Credit: Chi P. Ting
Microbes are master chefs of the biomolecular world; collectively, they harbor the ability to produce a vast array of unknown substances, some of which may have therapeutic or other useful properties. In searching for useful products, a team of chemists at Illinois have discovered a whole new class of microbial recipes.
“The kind of reactions that these enzymes are doing are mind-boggling . . . when we first saw them, we were scratching our heads,” said Howard Hughes Medical Institute (HHMI) Investigator Wilfred van der Donk, who led the study. “Then we had to painstakingly prove that the reactions we thought the enzymes were doing, are indeed carried out.”

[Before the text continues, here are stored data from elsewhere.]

Lemma adminFreeze_world (w : World) :
  adminFreeze w
  = (inr (mkFreezeResponse true (Some (JString (clock w)))),
     logCall (CallPut FROZEN_AT_KEY (JString (clock w)))
       (setKv (<[FROZEN_AT_KEY := JString (clock w)]>
                 (<[FROZEN_STORAGE_KEY := JBool true]> (kv w)))
          (logCall (CallPut FROZEN_STORAGE_KEY (JBool true))
             (setKv (<[FROZEN_STORAGE_KEY := JBool true]> (kv w)) w)))).
Proof. reflexivity. Qed.

Lemma read_only_kv (c : AdminCall) (w : World) :
  match c with
  | OpList | OpGet _ | OpSql _ | OpGetAlarm | OpSetAlarm _ | OpDeleteAlarm
  | OpExport | OpGetFreezeStatus => kv (after sqlExec c w) = kv w
  | _ => True
  end.
Proof.
  destruct c; cbn [after]; try exact I;
    unfold adminList, adminGet, adminSql, adminGetAlarm, adminSetAlarm,
      adminDeleteAlarm, adminExport, adminGetFreezeStatus, sql_exec, bind,
      throw;
    try reflexivity.
  - destruct (sql w) as [db|]; cbn; [| reflexivity].
    destruct (sqlExec _ db) as [[e | r] db']; reflexivity.
  - destruct (sql w) as [db|]; cbn; [| reflexivity].
    destruct (sqlExec _ db) as [[e | r] db']; reflexivity.
  - unfold storage_setAlarm. now destruct (timestamp <=? 0).
Qed.

Lemma freezeInvariant_initial (backend : option SqlDb) (now : string) :
  freezeInvariant (initialWorld backend now).
Proof.
  unfold freezeInvariant, initialWorld. cbn.
  rewrite !lookup_empty. split; [intros [x Hx] |]; discriminate.
Qed.
(** * fireflies_downloader: a shallow embedding of [fireflies_downloader.py]

    The script walks a remote transcript listing backwards in time, fetches
    the detail of every transcript it has not saved yet and writes one JSON
    file per transcript.  The development below translates the three methods
    of [FirefliesDownloader] and [main] into functions over an explicit
    remote service, an explicit output directory and an event log, and then
    states what the loop does.

    Modelling conventions.
    - A Python value obtained from JSON is a [json]; [JNull] is [None].
      Numbers are the integral ones.
    - A character is a code point below 256 (an [ascii]); [str.isalnum] and
      the blanks that [int] strips are tabulated on that range.
    - A naive [datetime] is a count of milliseconds, so the float division
      of line 160 is exact; the local zone is given with the host as the
      offset from UTC at each instant.  The year range of [datetime] is not
      enforced; [%Y] is printed as glibc prints it, without padding.
    - The remote service is a function of the query variables: asked twice
      the same thing, it answers the same.
    - A file is either text that [json.load] reads back as the value that
      was dumped, or unreadable.  A write fails when the object cannot be
      encoded (strings here cannot hold the lone surrogates that make
      [json.dump] fail, so the host says which objects can be written); it
      then leaves the file cut short.  Opening and listing do not fail.
    - An exception that leaves a function is a [Raise], and the state reached
      so far is kept; the [while True] loop takes fuel.
    - Console output is kept as an event log where a statement needs it,
      with one entry that the console does not show, for a write cut short;
      the set [existing_files], filled but never read, and the calls to
      [time.sleep] are left out.

    Layout: the Python primitives ([Py]), dates ([Datetime]), the script
    ([Downloader]), auxiliary definitions and sample data, then the lemmas
    and the theorems. *)

From Stdlib Require Import ZArith List String Ascii Bool Lia Permutation.
Import ListNotations.

Set Warnings "-register-all".

Local Open Scope string_scope.
Local Open Scope Z_scope.

(** ** Exceptions *)

Inductive exn : Type :=
| KeyError (key : string)
| TypeError
| ValueError
| AttributeError
| UnicodeEncodeError.

Inductive res (A : Type) : Type :=
| Ok (a : A)
| Raise (e : exn).

Arguments Ok {A} a.
Arguments Raise {A} e.

Definition bind {A B : Type} (m : res A) (k : A -> res B) : res B :=
  match m with
  | Ok a => k a
  | Raise e => Raise e
  end.

Notation "x <~ m ;; k" := (bind m (fun x => k))
  (at level 61, m at next level, right associativity).

(** ** Python values *)

Module Py.

Inductive json : Type :=
| JNull
| JBool (b : bool)
| JInt (n : Z)
| JStr (s : string)
| JArr (items : list json)
| JObj (fields : list (string * json)).

(** [bool(v)], as used by [if content:], [if not result], [if not transcripts]. *)
Definition truthy (v : json) : bool :=
  match v with
  | JNull => false
  | JBool b => b
  | JInt n => negb (n =? 0)
  | JStr s => negb (s =? "")%string
  | JArr items => match items with [] => false | _ => true end
  | JObj fields => match fields with [] => false | _ => true end
  end.

Fixpoint lookup (k : string) (fields : list (string * json)) : option json :=
  match fields with
  | [] => None
  | (k', v) :: rest => if (k =? k')%string then Some v else lookup k rest
  end.

(** [v[k]] for a string key. *)
Definition getitem (v : json) (k : string) : res json :=
  match v with
  | JObj fields =>
      match lookup k fields with
      | Some x => Ok x
      | None => Raise (KeyError k)
      end
  | _ => Raise TypeError
  end.

(** Numbers and booleans compare by value ([True == 1]). *)
Definition as_number (v : json) : option Z :=
  match v with
  | JBool b => Some (if b then 1 else 0)
  | JInt n => Some n
  | _ => None
  end.

(** [a == b] on hashable values. *)
Definition eqb (a b : json) : bool :=
  match as_number a, as_number b with
  | Some x, Some y => x =? y
  | _, _ =>
      match a, b with
      | JNull, JNull => true
      | JStr s, JStr t => (s =? t)%string
      | _, _ => false
      end
  end.

Definition hashable (v : json) : bool :=
  match v with
  | JArr _ | JObj _ => false
  | _ => true
  end.

(** A Python [set] of hashable values, kept as a list. *)
Definition pyset : Type := list json.

Definition mem (v : json) (s : pyset) : bool := existsb (eqb v) s.

(** [v in s]: unhashable operands raise. *)
Definition set_contains (v : json) (s : pyset) : res bool :=
  if hashable v then Ok (mem v s) else Raise TypeError.

(** [s.add(v)] *)
Definition set_add (v : json) (s : pyset) : res pyset :=
  if hashable v then Ok (if mem v s then s else (s ++ [v])%list) else Raise TypeError.

Fixpoint prefix_of (p s : string) : bool :=
  match p, s with
  | EmptyString, _ => true
  | String a p', String b s' => (Ascii.eqb a b) && prefix_of p' s'
  | String _ _, EmptyString => false
  end.

Fixpoint substring_of (p s : string) : bool :=
  prefix_of p s ||
  match s with
  | EmptyString => false
  | String _ s' => substring_of p s'
  end.

(** [k in v] for a string [k]: key of a dict, element of a list, substring
    of a string; anything else is not iterable. *)
Definition contains (k : string) (v : json) : res bool :=
  match v with
  | JObj fields => Ok (match lookup k fields with Some _ => true | None => false end)
  | JArr items => Ok (existsb (eqb (JStr k)) items)
  | JStr s => Ok (substring_of k s)
  | _ => Raise TypeError
  end.

(** Iteration ([for x in v]): elements, keys, or characters. *)
Fixpoint chars (s : string) : list string :=
  match s with
  | EmptyString => []
  | String c s' => String c EmptyString :: chars s'
  end.

Definition iter (v : json) : res (list json) :=
  match v with
  | JArr items => Ok items
  | JObj fields => Ok (map (fun kv => JStr (fst kv)) fields)
  | JStr s => Ok (map JStr (chars s))
  | _ => Raise TypeError
  end.

(** *** Characters *)

Definition code (c : ascii) : Z := Z.of_nat (nat_of_ascii c).

Definition between (lo hi x : Z) : bool := (lo <=? x) && (x <=? hi).

Definition is_decimal (c : ascii) : bool := between 48 57 (code c).

(** [c.isalnum()] for one code point below 256. *)
Definition char_isalnum (c : ascii) : bool :=
  let n := code c in
  between 48 57 n || between 65 90 n || between 97 122 n
  || (n =? 170) || (n =? 178) || (n =? 179) || (n =? 181)
  || (n =? 185) || (n =? 186) || between 188 190 n
  || between 192 214 n || between 216 246 n || between 248 255 n.

(** The blanks [int] strips from both ends of a string. *)
Definition char_isspace (c : ascii) : bool :=
  let n := code c in
  between 9 13 n || (n =? 32) || (n =? 133) || (n =? 160).

Fixpoint all_chars (p : ascii -> bool) (s : string) : bool :=
  match s with
  | EmptyString => true
  | String c s' => p c && all_chars p s'
  end.

(** [s.isalnum()]: every character alphanumeric and at least one character. *)
Definition str_isalnum (s : string) : bool :=
  match s with
  | EmptyString => false
  | _ => all_chars char_isalnum s
  end.

(** *** [int(v)] *)

Fixpoint lstrip (s : string) : string :=
  match s with
  | String c s' => if char_isspace c then lstrip s' else s
  | EmptyString => EmptyString
  end.

Fixpoint rstrip (s : string) : string :=
  match s with
  | EmptyString => EmptyString
  | String c s' =>
      match rstrip s' with
      | EmptyString => if char_isspace c then EmptyString else String c EmptyString
      | t => String c t
      end
  end.

(** Decimal digits with single underscores between digits. *)
Fixpoint digits (s : string) (acc : Z) (after_digit : bool) : option Z :=
  match s with
  | EmptyString => if after_digit then Some acc else None
  | String c s' =>
      if is_decimal c then digits s' (10 * acc + (code c - 48)) true
      else if Ascii.eqb c "_"%char && after_digit then digits s' acc false
      else None
  end.

Definition parse_int (s : string) : option Z :=
  match rstrip (lstrip s) with
  | String "-"%char t => option_map Z.opp (digits t 0 false)
  | String "+"%char t => digits t 0 false
  | t => digits t 0 false
  end.

Definition int (v : json) : res Z :=
  match v with
  | JInt n => Ok n
  | JBool b => Ok (if b then 1 else 0)
  | JStr s => match parse_int s with Some n => Ok n | None => Raise ValueError end
  | _ => Raise TypeError
  end.

End Py.

Import Py.

(** ** Naive datetimes *)

Module Datetime.

(** Milliseconds on the local wall clock, counted from 1970-01-01T00:00:00. *)
Definition datetime : Type := Z.

(** [datetime.fromtimestamp(ms / 1000)] in a zone that is [utcoffset ms]
    seconds east of UTC at that instant. *)
Definition fromtimestamp (utcoffset : Z -> Z) (ms : Z) : datetime :=
  ms + 1000 * utcoffset ms.

(** [d - timedelta(seconds=n)] *)
Definition sub_seconds (d : datetime) (n : Z) : datetime := d - 1000 * n.

(** Proleptic Gregorian date of a day number (days since 1970-01-01). *)
Definition civil_from_days (days : Z) : Z * Z * Z :=
  let z := days + 719468 in
  let era := z / 146097 in
  let doe := z - era * 146097 in
  let yoe := (doe - doe / 1460 + doe / 36524 - doe / 146096) / 365 in
  let doy := doe - (365 * yoe + yoe / 4 - yoe / 100) in
  let mp := (5 * doy + 2) / 153 in
  let d := doy - (153 * mp + 2) / 5 + 1 in
  let m := if mp <? 10 then mp + 3 else mp - 9 in
  let y := yoe + era * 400 + (if m <=? 2 then 1 else 0) in
  (y, m, d).

Definition digit_char (n : Z) : ascii := ascii_of_nat (Z.to_nat (48 + n mod 10)).

(** The last [width] decimal digits of [n], zero padded. *)
Fixpoint dec (width : nat) (n : Z) : string :=
  match width with
  | O => EmptyString
  | S w => dec w (n / 10) ++ String (digit_char n) EmptyString
  end.

(** The decimal digits of [n], most significant first. *)
Fixpoint decimal (fuel : nat) (n : Z) : string :=
  match fuel with
  | O => EmptyString
  | S fuel' =>
      (if n <? 10 then EmptyString else decimal fuel' (n / 10))
      ++ String (digit_char n) EmptyString
  end.

(** [%Y]: the year in decimal, not padded ([702], not [0702]). *)
Definition year_text (y : Z) : string := decimal (S (Z.to_nat (Z.log2 y))) y.

(** [d.strftime("%Y-%m-%d")] *)
Definition strftime_date (d : datetime) : string :=
  let '(y, m, dd) := civil_from_days (d / 86400000) in
  year_text y ++ "-" ++ dec 2 m ++ "-" ++ dec 2 dd.

(** [d.strftime("%Y-%m-%dT%H:%M:%S.000Z")]: whole seconds, the fraction is
    the literal [.000]. *)
Definition strftime_iso (d : datetime) : string :=
  let s := (d / 1000) mod 86400 in
  strftime_date d ++ "T" ++ dec 2 (s / 3600) ++ ":" ++ dec 2 ((s / 60) mod 60)
    ++ ":" ++ dec 2 (s mod 60) ++ ".000Z".

End Datetime.

Import Datetime.

(** ** The downloader *)

Module Downloader.

(** *** The world outside the process *)

(** What [requests.post] gives back.  [RequestException] stands for every
    transport failure; a [Response] whose body is [None] is one whose
    [.json()] fails, which [requests] reports as a [RequestException] too. *)
Inductive http_result : Type :=
| RequestException
| Response (status_code : Z) (body : option json).

(** The GraphQL service as seen through the two queries (keyed by the query
    variables), the clock, the local zone, and which objects [json.dump] can
    encode. *)
Record Host : Type := {
  list_endpoint : Z -> option string -> http_result;
  detail_endpoint : json -> http_result;
  now : datetime;
  utcoffset : Z -> Z;
  encodable : json -> bool
}.

(** A file of the output directory: text that [json.load] accepts, or
    anything else. *)
Inductive file : Type :=
| Text (v : json)
| Unreadable.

Van der Donk, who is also the Richard E. Heckert Endowed Chair in Chemistry, and his colleagues at Illinois collaborated with the laboratory of HHMI Investigator and University of California, Los Angeles Professor of Biological Chemistry and Physiology Tamir Gonen to confirm their findings, which were published this week in Science. The work was supported by HHMI and the National Institutes of Health.
First author Chi Ting and van der Donk are members of a research team at the Carl R. Woese Institute for Genomic Biology that aims to discover new natural products–the potentially useful substances produced by microbes–by exploring their genomes, a strategy called genome mining.

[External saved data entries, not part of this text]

(** * GoogLeNet notebook: the Inception block and the assembled network

    A shallow embedding of the code cells of
    [chapter_convolutional-modern/googlenet.ipynb].

    The notebook owns very little code: one block class ([Inception]), five
    [nn.Sequential] groups, a loop that prints shapes and a cell that starts
    training.  Everything else is a call into the deep-learning framework.
    The embedding keeps that split visible: notebook code is written as a
    program that issues framework commands ([cmd]); what a command does is
    given by a handler, which the theorems either quantify over or
    instantiate with the framework's documented shape rules. *)

From Stdlib Require Import List String Arith PeanoNat Lia Bool QArith.
Import ListNotations.
Close Scope Q_scope.
Local Open Scope string_scope.
Local Open Scope list_scope.
Local Open Scope nat_scope.

Set Implicit Arguments.

(** ** Layer objects *)

(** Python objects have an identity; two layers built with the same arguments
    still own different weights.  [ident] names an object by the place where
    the notebook creates it, e.g. ["b3[0].p2_1"]. *)
Definition ident := string.

(** [nn.Conv2D(channels, kernel_size, strides=1, padding=0, activation=None)].
    Kernel, stride and padding are square in every use of the notebook. *)
Record Conv2D : Type := mkConv2D {
  conv_self : ident;
  channels : nat;
  kernel_size : nat;
  strides : nat;
  padding : nat;
  activation : option string
}.

(** [nn.MaxPool2D(pool_size, strides, padding)]. *)
Record MaxPool2D : Type := mkMaxPool2D {
  pool_self : ident;
  pool_size : nat;
  pool_strides : nat;
  pool_padding : nat
}.

(** The pre-built layers the notebook instantiates. *)
Inductive Layer : Type :=
| LConv2D (c : Conv2D)
| LMaxPool2D (p : MaxPool2D)
| LGlobalAvgPool2D (self : ident)
| LDense (self : ident) (units : nat).

(** [nn.Conv2D(channels, kernel_size=k, activation='relu')]: stride 1, no
    padding. *)
Definition nn_Conv2D_relu (self : ident) (c k : nat) : Layer :=
  LConv2D {| conv_self := self; channels := c; kernel_size := k;
             strides := 1; padding := 0; activation := Some "relu"%string |}.

(** [nn.Conv2D(channels, kernel_size=k, padding=p, activation='relu')]. *)
Definition nn_Conv2D_pad_relu (self : ident) (c k p : nat) : Layer :=
  LConv2D {| conv_self := self; channels := c; kernel_size := k;
             strides := 1; padding := p; activation := Some "relu"%string |}.

(** [nn.Conv2D(channels, kernel_size=k, strides=s, padding=p,
    activation='relu')]. *)
Definition nn_Conv2D_full (self : ident) (c k s p : nat) : Layer :=
  LConv2D {| conv_self := self; channels := c; kernel_size := k;
             strides := s; padding := p; activation := Some "relu"%string |}.

(** [nn.MaxPool2D(pool_size=k, strides=s, padding=p)]. *)
Definition nn_MaxPool2D (self : ident) (k s p : nat) : Layer :=
  LMaxPool2D {| pool_self := self; pool_size := k; pool_strides := s;
                pool_padding := p |}.

Definition attr (self : ident) (field : string) : ident :=
  (self ++ "." ++ field)%string.

(** ** class Inception(nn.Block) *)

(** The attributes [__init__] sets on [self]. *)
Record Inception : Type := mkInception {
  inception_self : ident;
  p1_1 : Layer;
  p2_1 : Layer;
  p2_2 : Layer;
  p3_1 : Layer;
  p3_2 : Layer;
  p4_1 : Layer;
  p4_2 : Layer
}.

(** [Inception.__init__(self, c1, c2, c3, c4, **kwargs)].  [c2] and [c3] are
    pairs; [c2[0]] is [fst c2] and [c2[1]] is [snd c2].  The keyword
    arguments go to [nn.Block.__init__] untouched and no call in the notebook
    passes any, so they are left out. *)
Definition Inception_init (self : ident) (c1 : nat) (c2 c3 : nat * nat)
    (c4 : nat) : Inception :=
  {| inception_self := self;
     (* Path 1 is a single 1 x 1 convolutional layer *)
     p1_1 := nn_Conv2D_relu (attr self "p1_1") c1 1;
     (* Path 2 is a 1 x 1 convolutional layer followed by a 3 x 3 one *)
     p2_1 := nn_Conv2D_relu (attr self "p2_1") (fst c2) 1;
     p2_2 := nn_Conv2D_pad_relu (attr self "p2_2") (snd c2) 3 1;
     (* Path 3 is a 1 x 1 convolutional layer followed by a 5 x 5 one *)
     p3_1 := nn_Conv2D_relu (attr self "p3_1") (fst c3) 1;
     p3_2 := nn_Conv2D_pad_relu (attr self "p3_2") (snd c3) 5 2;
     (* Path 4 is a 3 x 3 maximum pooling layer followed by a 1 x 1
        convolutional layer *)
     p4_1 := nn_MaxPool2D (attr self "p4_1") 3 1 1;
     p4_2 := nn_Conv2D_relu (attr self "p4_2") c4 1 |}.

(** ** Blocks and nn.Sequential *)

#[warnings="-register-all"]
Inductive Block : Type :=
| Prim (l : Layer)
| Incep (i : Inception)
| Sequential (self : ident) (children : list Block).

(** [nn.Sequential()] followed by [.add(...)]. *)
Definition nn_Sequential (self : ident) : Block := Sequential self [].

Definition add (b : Block) (blocks : list Block) : Block :=
  match b with
  | Sequential self children => Sequential self (children ++ blocks)
  | _ => b
  end.

Definition children_of (b : Block) : list Block :=
  match b with
  | Sequential _ children => children
  | _ => []
  end.

Definition item (self : ident) (i : string) : ident :=
  (self ++ "[" ++ i ++ "]")%string.

(** ** The network of the notebook *)

Definition b1 : Block :=
  add (nn_Sequential "b1")
    [ Prim (nn_Conv2D_full (item "b1" "0") 64 7 2 3);
      Prim (nn_MaxPool2D (item "b1" "1") 3 2 1) ].

Definition b2 : Block :=
  add (nn_Sequential "b2")
    [ Prim (nn_Conv2D_relu (item "b2" "0") 64 1);
      Prim (nn_Conv2D_pad_relu (item "b2" "1") 192 3 1);
      Prim (nn_MaxPool2D (item "b2" "2") 3 2 1) ].

Definition b3 : Block :=
  add (nn_Sequential "b3")
    [ Incep (Inception_init (item "b3" "0") 64 (96, 128) (16, 32) 32);
      Incep (Inception_init (item "b3" "1") 128 (128, 192) (32, 96) 64);
      Prim (nn_MaxPool2D (item "b3" "2") 3 2 1) ].

Definition b4 : Block :=
  add (nn_Sequential "b4")
    [ Incep (Inception_init (item "b4" "0") 192 (96, 208) (16, 48) 64);
      Incep (Inception_init (item "b4" "1") 160 (112, 224) (24, 64) 64);
      Incep (Inception_init (item "b4" "2") 128 (128, 256) (24, 64) 64);
      Incep (Inception_init (item "b4" "3") 112 (144, 288) (32, 64) 64);
      Incep (Inception_init (item "b4" "4") 256 (160, 320) (32, 128) 128);
      Prim (nn_MaxPool2D (item "b4" "5") 3 2 1) ].

Definition b5 : Block :=
  add (nn_Sequential "b5")
    [ Incep (Inception_init (item "b5" "0") 256 (160, 320) (32, 128) 128);
      Incep (Inception_init (item "b5" "1") 384 (192, 384) (48, 128) 128);
      Prim (LGlobalAvgPool2D (item "b5" "2")) ].

Definition net : Block :=
  add (nn_Sequential "net")
    [ b1; b2; b3; b4; b5; Prim (LDense (item "net" "5") 10) ].

(** The Inception instances reachable from a block, in order. *)
Fixpoint inceptions (b : Block) : list Inception :=
  match b with
  | Prim _ => []
  | Incep i => [i]
  | Sequential _ children => flat_map inceptions children
  end.

(** ** Framework commands and notebook programs *)

Section Programs.

(** [T] is the framework's tensor type ([NDArray]); [Obj] stands for the
    other framework objects the notebook only passes around (device
    contexts, initialisers, parameter dictionaries, trainers, data
    iterators). *)
Context {T Obj : Type}.

Inductive cmd : Type :=
| LayerCall (l : Layer) (x : T)
| NdConcat (xs : list T) (dim : nat)
| RandomUniform (shape : list nat)
| Initialize (b : Block) (force_reinit : bool) (ctx init : option Obj)
| AttrName (b : Block)
| AttrShape (x : T)
| Print (name sep : string) (shape : list nat)
| TryGpu
| InitXavier
| CollectParams (b : Block)
| NewTrainer (params : Obj) (optimizer : string)
             (optimizer_params : list (string * Q))
| LoadDataFashionMnist (batch_size : nat) (resize : option nat)
| TrainCh5 (b : Block) (train_iter test_iter : Obj) (batch_size : nat)
           (trainer ctx : Obj) (num_epochs : nat).

(** What a command hands back when it does not raise. *)
Definition resp (c : cmd) : Type :=
  match c with
  | LayerCall _ _ | NdConcat _ _ | RandomUniform _ => T
  | Initialize _ _ _ _ | Print _ _ _ | TrainCh5 _ _ _ _ _ _ _ => unit
  | AttrName _ => string
  | AttrShape _ => list nat
  | TryGpu | InitXavier | CollectParams _ | NewTrainer _ _ _ => Obj
  | LoadDataFashionMnist _ _ => (Obj * Obj)%type
  end.

(** A program over the framework, as Python lets one write it: return a
    value; issue a command and go on with its answer; or run a body under
    [try: ... except: ...], going on with the value of the body or, when the
    body raised, with that of the handler.  The notebook uses the first two
    only. *)
Inductive prog (A : Type) : Type :=
| Ret (a : A)
| Do (c : cmd) (k : resp c -> prog A)
| TryExcept (X : Type) (body handler : prog X) (k : X -> prog A).

Fixpoint bind {A B : Type} (m : prog A) (f : A -> prog B) : prog B :=
  match m with
  | Ret a => f a
  | Do c k => Do c (fun r => bind (k r) f)
  | TryExcept body handler k =>
      TryExcept body handler (fun x => bind (k x) f)
  end.

End Programs.

Arguments cmd : clear implicits.
Arguments prog : clear implicits.
Arguments Ret {T Obj A} a.
Arguments Do {T Obj A} c k.
Arguments TryExcept {T Obj A X} body handler k.
Arguments LayerCall {T Obj} l x.
Arguments NdConcat {T Obj} xs dim.
Arguments RandomUniform {T Obj} shape.
Arguments Initialize {T Obj} b force_reinit ctx init.
Arguments AttrName {T Obj} b.
Arguments AttrShape {T Obj} x.
Arguments Print {T Obj} name sep shape.
Arguments TryGpu {T Obj}.
Arguments InitXavier {T Obj}.
Arguments CollectParams {T Obj} b.
Arguments NewTrainer {T Obj} params optimizer optimizer_params.
Arguments LoadDataFashionMnist {T Obj} batch_size resize.
Arguments TrainCh5 {T Obj} b train_iter test_iter batch_size trainer ctx
  num_epochs.

Declare Scope prog_scope.
Delimit Scope prog_scope with prog.
Notation "x <- m ;; k" := (bind m (fun x => k))
(at level 61, m at next level, right associativity) : prog_scope.
Notation "m ;;; k" := (bind m (fun _ => k))
(at level 61, right associativity) : prog_scope.
Local Open Scope prog_scope.

Section Notebook.

Context {T Obj : Type}.
#[local] Abbreviation prog := (prog T Obj).

(** One framework command as a program. *)
Definition call_layer (l : Layer) (x : T) : prog T :=
  Do (LayerCall l x) (fun y => Ret y).
Definition nd_concat (xs : list T) (dim : nat) : prog T :=
  Do (NdConcat xs dim) (fun y => Ret y).

(** [Inception.forward(self, x)]. *)
Definition forward_p1 (self : Inception) (x : T) : prog T :=
  call_layer (p1_1 self) x.
Definition forward_p2 (self : Inception) (x : T) : prog T :=
  t <- call_layer (p2_1 self) x ;; call_layer (p2_2 self) t.
Definition forward_p3 (self : Inception) (x : T) : prog T :=
  t <- call_layer (p3_1 self) x ;; call_layer (p3_2 self) t.
Definition forward_p4 (self : Inception) (x : T) : prog T :=
  t <- call_layer (p4_1 self) x ;; call_layer (p4_2 self) t.

Definition forward (self : Inception) (x : T) : prog T :=
  p1 <- forward_p1 self x ;;
  p2 <- forward_p2 self x ;;
  p3 <- forward_p3 self x ;;
  p4 <- forward_p4 self x ;;
  (* Concatenate the outputs on the channel dimension *)
  nd_concat [p1; p2; p3; p4] 1.

(** Calling a block: a pre-built layer is one framework call, an Inception
    block runs [forward], a Sequential feeds each child the output of the
    one before it. *)
Fixpoint forward_block (b : Block) (x : T) : prog T :=
  match b with
  | Prim l => call_layer l x
  | Incep i => forward i x
  | Sequential _ children =>
      (fix go (bs : list Block) (x : T) : prog T :=
         match bs with
         | [] => Ret x
         | b' :: bs' => y <- forward_block b' x ;; go bs' y
         end) children x
  end.

(** *** The shape-printing cell *)

Definition nd_random_uniform (shape : list nat) : prog T :=
  Do (RandomUniform shape) (fun y => Ret y).
Definition net_initialize (b : Block) (force_reinit : bool)
    (ctx init : option Obj) : prog unit :=
  Do (Initialize b force_reinit ctx init) (fun u => Ret u).
Definition attr_name (b : Block) : prog string :=
  Do (AttrName b) (fun s => Ret s).
Definition attr_shape (x : T) : prog (list nat) :=
  Do (AttrShape x) (fun s => Ret s).
Definition print (name sep : string) (shape : list nat) : prog unit :=
  Do (Print name sep shape) (fun u => Ret u).

Definition tab : string := String (Ascii.ascii_of_nat 9) EmptyString.

(** The string literal ['output shape:\t']. *)
Definition output_shape : string := ("output shape:" ++ tab)%string.

(** [print(layer.name, 'output shape:\t', X.shape)]. *)
Definition print_shape (layer : Block) (X : T) : prog unit :=
  name <- attr_name layer ;;
  shape <- attr_shape X ;;
  print name output_shape shape.

(** [for layer in net: X = layer(X); print(...)]; the value is [X] after
    the loop. *)
Fixpoint shape_loop (layers : list Block) (X : T) : prog T :=
  match layers with
  | [] => Ret X
  | layer :: rest =>
      X' <- forward_block layer X ;;
      print_shape layer X' ;;;
      shape_loop rest X'
  end.

Definition shape_cell : prog T :=
  X <- nd_random_uniform [1; 1; 96; 96] ;;
  net_initialize net false None None ;;;
  shape_loop (children_of net) X.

“Genome mining allows you to start looking for compounds where you have absolutely no idea what they are going to be,” van der Donk said. “Many labs in [our team] are trying to find new antibiotics by genome mining . . . you look for unusual things where we don’t know what is being made, and then you try to make the compound in a friendly organism.”
Cells use special chemical ingredients called amino acids to create proteins, which are the main structure and internal machinery of living things. Proteins are long chains made up of the twenty different types of amino acids; peptides are shorter chains. Some types of microbial natural products are formed from small peptides embellished with aftermarket chemical parts.
Proteins and most peptides are assembled by ribosomes, giant cellular machines that act like pastry chefs at a bakery. Following the recipes written in genes, ribosomes can link together any sequence of amino acids; ribosomes are efficient and versatile. Other peptide-based natural products are made by teams of specialized enzymes, which act like a home baker with a favorite recipe learned by heart–these enzymes don’t follow a template, instead creating the same types of linkages and modifications over and over to make just one product.
“In natural product biosynthesis, both pathways are used to make natural products,” van der Donk said. “And now we stumbled across something that has features from both.”
The researchers made their unexpected discovery while examining a cluster of genes found in the bacterium Pseudomonas syringae, which infects plants. They had found that their cluster of genes included one that held the information for a peptide made by a ribosome, while another coded for an enzyme that could add another amino acid onto the peptide chain. The pastry chef was assembling a dough to make bread, but handing it over to a home baker to finish preparation.
“In retrospect it’s just a really clever way of doing things,” van der Donk said. “Having an enzyme that can do this to a pre-existing peptide means that now . . . you can use it as a scaffold and just keep making the natural product time and time again.”
The type of synthetic process they discovered in Pseudomonas works this way because once the new amino acid is added to the peptide, it is modified in a series of steps and then broken off, returning the original ribosomally-created peptide back to the starting step. In this way, it is a bit like sourdough starter. As long as it remains active, it doesn’t need to be recreated from scratch to make each subsequent batch of bread.
To fully describe their natural product and its synthesis, van der Donk’s team wanted to get a better look at its structure. However, the molecule proved too unstable to use traditional techniques. The researchers reached out to Gonen, whose lab had recently applied a cutting-edge approach–using electron microscopy on flash-frozen microcrystals of purified substances–to the determination of the structures of small molecules.
“Once you’ve made the natural product, now you need to figure out what it is . . . Our collaborators wanted to show the utility of this method for an unknown molecule of natural origins,” van der Donk said. “This was really a win-win situation for both labs. I think the whole natural products community probably will want to start using this technique.”
Now that van der Donk and his team are aware of the existence of this alternative pathway for synthesis, they have already found other examples of similar mechanisms, including the production of an anti-tumor compound by a soil microbe. In addition to expanding the ability to recognize gene clusters that make promising natural products, the researchers are excited about finding new ways to put pathway to use.
“We’re also excited as to how we might be able to use this for synthetic biology,” van der Donk said. “Because the overhead, the amount of resources that have to go in to make a natural product, is fairly low here. You make this peptide, a few enzymes, and out comes rolling an anti-tumor compound . . . There’s a lot of interest right now in engineering bacteria to have anti-cancer activity, and this is relatively low-hanging fruit with respect to making the organism make the molecules for you.”